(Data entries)
(** C8, as the code has it: with both servers reachable the
    transformation script exits with code 0 whatever happens to single
    tables; the ingestion script, with the server and the documents
    reachable, exits with code 1 exactly when [process_blob] answered
    [False] for at least one document, and with code 0 otherwise; such
    a document is recorded with status [error]. *)
Theorem exit_codes :
  (∀ st, bronze_up = true → silver_up = true →
         (BronzeToSilver.main st).1 = 0) ∧
  (∀ docs db ledger,
     bronze_up = true →
     (ImportJson.main (Some docs) db ledger).1
     = if bool_decide
            (false ∈ (run_all docs (ImportJson.State db ledger ∅ ∅ [])).1)
       then 1 else 0) ∧
  (∀ blob_name content st st',
     ImportJson.process_blob blob_name content st = (false, st') →
     (∃ e, ImportJson.memory_tracking st' !! blob_name = Some e
           ∧ ImportJson.m_status e = "error") ∧
     (∀ ledger, ImportJson.import_tracking st = Some ledger →
        ∃ ledger' r, ImportJson.import_tracking st' = Some ledger'
                     ∧ ledger' !! blob_name = Some r
                     ∧ ImportJson.status r = "error")).
Proof.
  split; [|split].
  - intros st Hb Hs. unfold BronzeToSilver.main. by rewrite Hb, Hs.
  - intros docs db ledger Hb. unfold ImportJson.main. rewrite Hb. simpl.
    destruct docs as [|d docs].
    + done.
    + rewrite run_all_state.
      set (st0 := ImportJson.State db ledger ∅ ∅ []).
      pose proof (run_all_failed (d :: docs) st0 eq_refl) as Hiff.
      rewrite (bool_decide_ext _ _ Hiff).
      by destruct (bool_decide (false ∈ (run_all (d :: docs) st0).1)).
  - apply process_blob_false_recorded.
Qed.

End ExitCodes.

(** ** The transformation ledger and the idempotency gate *)

Section LedgerFacts.
Context {py : PyLib} {pg : Postgres}.
Import BronzeToSilver Spec.

Lemma update_transformation_status_bronze a b c d e h n s err st :
  bronze (update_transformation_status a b c d e h n s err st) = bronze st.
Proof. unfold update_transformation_status. by destruct (tracking st). Qed.

Lemma update_transformation_status_silver a b c d e h n s err st :
  silver (update_transformation_status a b c d e h n s err st) = silver st.
Proof. unfold update_transformation_status. by destruct (tracking st). Qed.

Lemma update_transformation_status_journal a b c d e h n s err st :
  journal (update_transformation_status a b c d e h n s err st) = journal st.
Proof. unfold update_transformation_status. by destruct (tracking st). Qed.

Lemma when_hashed_bronze h a b c d e n s err st :
  bronze (when_hashed h
            (λ h0, update_transformation_status a b c d e h0 n s err) st)
  = bronze st.
Proof.
  unfold when_hashed. destruct h as [h|]; [|done].
  case_decide; [done|]. apply update_transformation_status_bronze.
Qed.

Lemma when_hashed_silver h a b c d e n s err st :
  silver (when_hashed h
            (λ h0, update_transformation_status a b c d e h0 n s err) st)
  = silver st.
Proof.
  unfold when_hashed. destruct h as [h|]; [|done].
  case_decide; [done|]. apply update_transformation_status_silver.
Qed.

Lemma when_hashed_journal h a b c d e n s err st :
  journal (when_hashed h
             (λ h0, update_transformation_status a b c d e h0 n s err) st)
  = journal st.
Proof.
  unfold when_hashed. destruct h as [h|]; [|done].
  case_decide; [done|]. apply update_transformation_status_journal.
Qed.

(** A fingerprint is never the empty text. *)
Lemma calculate_tables_hash_nonempty (db : store) (schema : string)
    (tables : list string) (h : string) :
  calculate_tables_hash db schema tables = Some h → h ≠ "".
Proof.
  unfold calculate_tables_hash.
  destruct (combined_data db schema tables) as [text|]; [|done].
  intros [= <-] Hempty. pose proof (md5_length text) as Hlen.
  by rewrite Hempty in Hlen.
Qed.

(** The answer of [is_transformation_needed], in terms of the ledger. *)
Lemma is_transformation_needed_false (st : state)
    (schema target kind h : string) :
  is_transformation_needed st schema target kind h = false ↔
  ∃ e, ledger_lookup st schema target kind = Some e
       ∧ status e = "success" ∧ source_hash e = h.
Proof.
  unfold is_transformation_needed, ledger_lookup.
  destruct (tracking st) as [ledger|]; simpl; [|naive_solver].
  destruct (ledger !! (schema, target, kind)) as [e|]; [|naive_solver].
  destruct (decide (status e = "success")) as [Hs|Hs],
           (decide (source_hash e = h)) as [Hh|Hh].
  - rewrite !bool_decide_eq_true_2 by done. naive_solver.
  - rewrite bool_decide_eq_true_2, bool_decide_eq_false_2 by done.
    naive_solver.
  - rewrite bool_decide_eq_false_2 by done. naive_solver.
  - rewrite bool_decide_eq_false_2 by done. naive_solver.
Qed.

Lemma up_to_date_recorded (st : state) (schema target kind : string)
    (h : option string) :
  (∀ hash, h = Some hash → hash ≠ "") →
  up_to_date st schema target kind h = true ↔
  recorded_success st schema target kind h.
Proof.
  intros Hne. unfold up_to_date, recorded_success.
  destruct h as [hash|]; [|naive_solver].
  rewrite (bool_decide_eq_false_2 (hash = "")) by by apply Hne.
  simpl. rewrite negb_true_iff, is_transformation_needed_false.
  naive_solver.
Qed.

Lemma not_dropped_in_self (st : state) (schema target : string) :
  ¬ dropped_in st st schema target.
Proof.
  intros [evs Hevs]. apply (f_equal length) in Hevs.
  rewrite length_app in Hevs. simpl in Hevs. lia.
Qed.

# Work required:
The result should be every line that contains "main", copied from the entries.

# Task solution:
         (BronzeToSilver.main st).1 = 0) ∧
     (ImportJson.main (Some docs) db ledger).1
  - intros st Hb Hs. unfold BronzeToSilver.main. by rewrite Hb, Hs.
  - intros docs db ledger Hb. unfold ImportJson.main. rewrite Hb. simpl.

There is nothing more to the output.